How do I find the (probably not unique) $2\times 3$ integer matrix n such that

n.l1 == {{1,0,0},{0,0,1}}


Discussions in the literature of LLL reduction all seem to be for the linearly independent basis case. What does LatticeReduce do with a linearly dependent basis and is there any good discussion of this case in the published literature?

Thanks for the illuminating reply Daniel. Just to make sure I understand correctly here is how I would answer my original question using just the regular functions LatticeReduce & HermiteDecomposition.

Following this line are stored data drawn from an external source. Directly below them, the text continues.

Lemma sweep_cases {Addr} (l : list (Addr * option (result ErrorConnectKind (Handshaken Addr)))) : ∀ i worst,
  (∃ j addr attempt hs, l !! j = Some (addr, attempt) ∧ timed attempt = Ok hs ∧ unanswered (take j l)
     ∧ sweep i worst l = Some (Ok ((i + j)%nat, hs)))
  ∨ (∃ j addr attempt kind, l !! j = Some (addr, attempt) ∧ timed attempt = Err kind ∧ is_refusal kind = true
     ∧ unanswered (take j l) ∧ sweep i worst l = Some (Err (MkEC addr kind)))
  ∨ unanswered l ∧ ∃ worst', sweep i worst l = Err <$> worst'
     ∧ ((Forall (λ a, timed a.2 = Err EK_Timeout) l ∧ (worst' = worst ∨ worst = None ∧ ∃ addr attempt rest,
            l = (addr, attempt) :: rest ∧ worst' = Some (MkEC addr EK_Timeout)))
        ∨ ∃ addr attempt kind, (addr, attempt) ∈ l ∧ timed attempt = Err kind ∧ is_timeout kind = false
            ∧ worst' = Some (MkEC addr kind)).
Proof.
  induction l as [|[addr attempt] l IH]; intros i worst; cbn [sweep].
  - right; right. split; [by constructor|]. exists worst. split; [done|]. left. split; [by constructor|by left].
  - destruct (timed attempt) as [hs|kind] eqn:Ht.
    + left. exists 0%nat, addr, attempt, hs. split_and!; [done|done|by constructor|by rewrite Nat.add_0_r].
    + destruct (is_refusal kind) eqn:Hr.
      { right; left. exists 0%nat, addr, attempt, kind. split_and!; [done..|by constructor|done]. }
      set (w := if negb (is_timeout kind) then _ else _).
      destruct (IH (S i) w) as [(j & addr' & at' & hs & Hj & Hok & Hu & Hs)|[(j & addr' & at' & k & Hj & Hk & Hrf & Hu & Hs)|(Hu & w' & Hs & Hw)]].
      * left. exists (S j), addr', at', hs. split_and!; [done|done| |by rewrite Hs, Nat.add_succ_r].
        cbn. constructor; [by eexists|done].
      * right; left. exists (S j), addr', at', k. split_and!; [done|done|done| |done]. cbn. constructor; [by eexists|done].
      * right; right. split; [constructor; [by eexists|done]|]. exists w'. split; [done|].
        destruct Hw as [[Hall Hw]|(addr' & at' & k & Hin & Hk & Hkt & ->)];
          [|right; exists addr', at', k; split_and!; [by constructor|done..]].
        destruct (is_timeout kind) eqn:Hkt; subst w; cbn in Hw.
        -- destruct kind; try done. left. split; [by constructor|]. destruct worst as [e|]; [left|right]; naive_solver.
        -- right. exists addr, attempt, kind. split_and!; [by constructor|done|done|naive_solver].
Qed.

Lemma sweep_some {Addr} (l : list (Addr * option (result ErrorConnectKind (Handshaken Addr)))) : ∀ i e,
  sweep i (Some e) l ≠ None.
Proof.
  induction l as [|[addr attempt] l IH]; intros i e; cbn; [done|].
  destruct (timed attempt); [done|]. destruct (is_refusal _); [done|]. destruct (negb _); apply IH.
Qed.

(** An attempt to connect ends as its candidates decide.  The first, in the order
    tried, that completes the handshake is taken; one that refuses ends the sweep with
    its refusal before any later address is tried; if none answers so, the error is an
    attempt's own, and a timeout only when every attempt timed out.  A list that is
    not empty always gives one or the other. *)
Theorem connect_any_spec {Addr} (l : list (Addr * option (result ErrorConnectKind (Handshaken Addr)))) :
  l ≠ [] →
  (∃ j addr attempt hs, l !! j = Some (addr, attempt) ∧ timed attempt = Ok hs ∧ unanswered (take j l)
     ∧ connect_any l = Some (Ok (j, hs)))
  ∨ (∃ j addr attempt kind, l !! j = Some (addr, attempt) ∧ timed attempt = Err kind ∧ is_refusal kind = true
     ∧ unanswered (take j l) ∧ connect_any l = Some (Err (MkEC addr kind)))
  ∨ unanswered l ∧ ∃ addr attempt kind, (addr, attempt) ∈ l ∧ timed attempt = Err kind
     ∧ connect_any l = Some (Err (MkEC addr kind))
     ∧ (is_timeout kind = true → Forall (λ a, timed a.2 = Err EK_Timeout) l).
Proof.
  intros Hne. destruct (sweep_cases l 0 None) as [Hok|[Href|(Hu & w & Hs & Hw)]]; [by left|by right; left|].
  right; right. split; [done|]. unfold connect_any. rewrite Hs.
  destruct Hw as [[Hall [-> | (_ & addr & attempt & rest & -> & ->)]]|(addr & attempt & kind & Hin & Hk & Ht & ->)].
  - destruct l as [|[addr attempt] l]; [done|]. exfalso. clear Hne Hu.
    revert Hs. unfold connect_any. cbn. apply Forall_cons_iff in Hall as [Hhead Hall]. cbn in Hhead. rewrite Hhead. cbn.
    intros Hs. by apply (sweep_some l 1 (MkEC addr EK_Timeout)) in Hs.
  - exists addr, attempt, EK_Timeout. split_and!; [by constructor|by apply Forall_cons_iff in Hall as [? _]|done|done].
  - exists addr, attempt, kind. split_and!; [done|done|done|congruence].
Qed.

(** ** What the manager keeps *)

(** The connections the owed releases are marked as being sent on. *)
Definition marks (t : HandleTable) (P : Z → Prop) : Prop :=
  ∀ fh o g, ht_owed t !! fh = Some o → ow_sending_on o = Some g → P g.

Lemma marks_same t t' P : ht_owed t' = ht_owed t → marks t P → marks t' P.
Proof. intros Heq Hm fh o g. rewrite Heq. apply Hm. Qed.

Lemma marks_owe_release t req t' P : owe_release t req = Some t' → marks t P → marks t' P.
Proof.
  intros Ho Hm fh o g Hl Hg. unfold owe_release in Ho.
  destruct req; simplify_eq/=;
    (destruct (ht_owed t !! fh0) eqn:Hold; simplify_eq/=; [by eapply Hm|]);
    (destruct (decide (fh = fh0)) as [->|Hne]; [rewrite lookup_insert_eq in Hl|rewrite lookup_insert_ne in Hl by done]);
    first [by simplify_eq/=|by eapply Hm].
Qed.

Lemma owe_all_none (l : list (Z * HandleKind)) :
  foldl (λ t fk, t ← t; owe_release t (release_request fk.2 fk.1)) None l = None.
Proof. induction l; [done|]. cbn. apply IHl. Qed.

Lemma marks_owe_all (l : list (Z * HandleKind)) P : ∀ t t',
  foldl (λ t fk, t ← t; owe_release t (release_request fk.2 fk.1)) (Some t) l = Some t' → marks t P → marks t' P.
Proof.
  induction l as [|fk l IH]; intros t t' Hf Hm; cbn in Hf; [by simplify_eq|].
  destruct (owe_release t (release_request fk.2 fk.1)) as [t1|] eqn:Ho; [|cbn in Hf; by rewrite owe_all_none in Hf].
  eapply IH; [exact Hf|]. by eapply marks_owe_release.
Qed.

(** No operation but a send marks a release. *)
Lemma marks_op t op t' P : (∀ fh g, op ≠ Op_owed_send fh g) → run_op t op = Some t' → marks t P → marks t' P.
Proof.
  intros Hop Hr Hm. destruct op; cbn [run_op] in Hr.
  - by injection Hr as <-.
  - destruct (ht_insert t fh nodeid key path flags kind opener) as [a t1] eqn:Hi. injection Hr as <-.
    apply ht_insert_fields in Hi as (_ & _ & _ & Ho & _). by eapply marks_same.
  - injection Hr as <-. eapply marks_same; [|exact Hm]. apply ht_remove_parts.
  - by eapply marks_owe_release.
  - by destruct (Hop fh generation).
  - injection Hr as <-. unfold owed_delivered. destruct (ht_owed t !! fh) as [o|]; [|done].
    case_bool_decide; [|done]. intros fh' o' g Hl Hg. cbn in Hl.
    apply lookup_delete_Some in Hl as [_ Hl]. by eapply Hm.
  - injection Hr as <-. intros fh o g Hl Hg. cbn in Hl. rewrite lookup_fmap in Hl.
    destruct (ht_owed t !! fh) as [o'|] eqn:Ho; [|done]. injection Hl as <-.
    destruct (bool_decide _); [done|]. by eapply Hm.
  - injection Hr as <-. intros fh o g Hl _. cbn in Hl. by rewrite lookup_empty in Hl.
  - unfold kill_all in Hr. eapply marks_owe_all; [exact Hr|]. eapply marks_same; [|exact Hm].
    by rewrite kill_live_owed.
  - injection Hr as <-. eapply marks_same; [|exact Hm]. unfold apply_reopen.
    destruct (deref t a); [|done]. by destruct (same_file _ _).
Qed.

Lemma marks_impl t (P Q : Z → Prop) : (∀ g, P g → Q g) → marks t P → marks t Q.
Proof. intros HPQ Hm fh o g Hl Hg. apply HPQ. by eapply Hm. Qed.

Lemma send_owed_run fhs g : ∀ t t', send_owed t g fhs = Some t' →
  (∀ P : Z → Prop, P g → marks t P → marks t' P) ∧ (table_ok t → table_ok t').
Proof.
  induction fhs as [|fh fhs IH]; intros t t' Hs; cbn in Hs; [by simplify_eq|].
  destruct (owed_send t fh g) as [[req t1]|] eqn:Ho; [|done]. cbn in Hs.
  destruct (IH _ _ Hs) as [HP Hok]. split.
  - intros P Hg Hm. apply HP; [done|]. unfold owed_send in Ho.
    destruct (ht_owed t !! fh) as [o|] eqn:Hl; [|done]. simplify_eq/=. intros fh' o' g' Hl' Hg'. cbn in Hl'.
    destruct (decide (fh' = fh)) as [->|Hne]; [rewrite lookup_insert_eq in Hl'|rewrite lookup_insert_ne in Hl' by done].
    + by simplify_eq/=.
    + by eapply Hm.
  - intros Ht. apply Hok. apply (run_op_ok t (Op_owed_send fh g)); [done|]. cbn. by rewrite Ho.
Qed.

Lemma connection_ended_unmarks t g : marks t (λ g', g' = g) → marks (owed_connection_ended t g) (λ _, False).
Proof.
  intros Hm fh o g' Hl Hg. cbn in Hl. rewrite lookup_fmap in Hl.
  destruct (ht_owed t !! fh) as [o'|] eqn:Ho; [|done]. injection Hl as <-.
  case_bool_decide as Hb; [done|]. apply Hb. by rewrite Hg, (Hm fh o' g' Ho Hg).
Qed.

(** The end of a reopen, as operations of the table. *)
Lemma ReopenRound_ended_run rr t fh outcome rr' t' : ReopenRound_ended rr t fh outcome = Some (rr', t') →
  ∃ a, t' = apply_reopen t a outcome ∨ ∃ req, owe_release (apply_reopen t a outcome) req = Some t'.
Proof.
  intros (a & rec & _ & _ & _ & [(_ & _ & Ho)|(_ & _ & ->)])%ReopenRound_ended_inv; exists a; eauto.
Qed.

Section invariant.
Context {Addr : Type}.
Notation manager := (Manager Addr).
Implicit Types m : manager.

Definition unconnected (st : ConnState) : Prop := match st with Conn_Connected _ => False | _ => True end.

(** What holds where [run] awaits.  A connection is unpublished while its reopens run,
    and the state says so; only a connection that is up, or whose release task has not
    ended, has releases marked as being sent, and on itself. *)
Definition at_ok m : Prop :=
  match mg_at m with
  | At_top =>
      marks (mg_table m) (λ _, False)
      ∧ match mg_state m with
        | Conn_Connected c => generation_of c = mg_generation m ∧ at_published (att_state c) = true
        | _ => True
        end
  | At_connect | At_backoff => marks (mg_table m) (λ _, False) ∧ unconnected (mg_state m)
  | At_restore c _ =>
      marks (mg_table m) (λ _, False) ∧ unconnected (mg_state m)
      ∧ generation_of c = mg_generation m ∧ at_published (att_state c) = false
  | At_up c _ | At_ending c _ _ =>
      marks (mg_table m) (λ g, g = mg_generation m) ∧ mg_state m = Conn_Connected c
      ∧ generation_of c = mg_generation m ∧ at_published (att_state c) = true
  | At_stopped => marks (mg_table m) (λ _, False) ∧ mg_state m = Conn_Closed
  end.

Definition backoff_ok (backoff : Z) : Prop := BACKOFF_MIN <= backoff <= BACKOFF_MAX.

Given a rank 2 basis in 3 dimensions

l1 = {{21, 22, -43}, {11, -13, 17}, {182, 19, -96}}

b1 = LatticeReduce[l1] = {{11, -13, 17}, {-32, -9, 26}}


If I want to find n2 that satisfies

b1 = n2.l1


I let

l2 = HermiteDecomposition[l1] = {{{-1, 2, 0}, {11, -21, 0}, {-5, -7, 1}}, {{1, -48, 77}, {0, 515, -830}, {0, 0, 0}}}


and then solve n1.l2[[2, 1;;2]] = b1, or

n1 = Transpose[LinearSolve[b1.Transpose[l2[[2, 1;;2]]], b1.Transpose[b1]]] = {{11, 1}, {-32, -3}}


or

{u,w,v} = SingularValueDecomposition[l2[[2, 1 ;; 2]]]//N

n1 = b1.v.{{1/w[[1, 1]], 0}, {0, 1/w[[2, 2]]}, {0, 0}}.Transpose[u] =
{{11., 1.}, {-32., -3.}}


and then

n2 = n1.l2[[1, 1;;2]] = {{0, 1, 0}, {-1, -1, 0}}.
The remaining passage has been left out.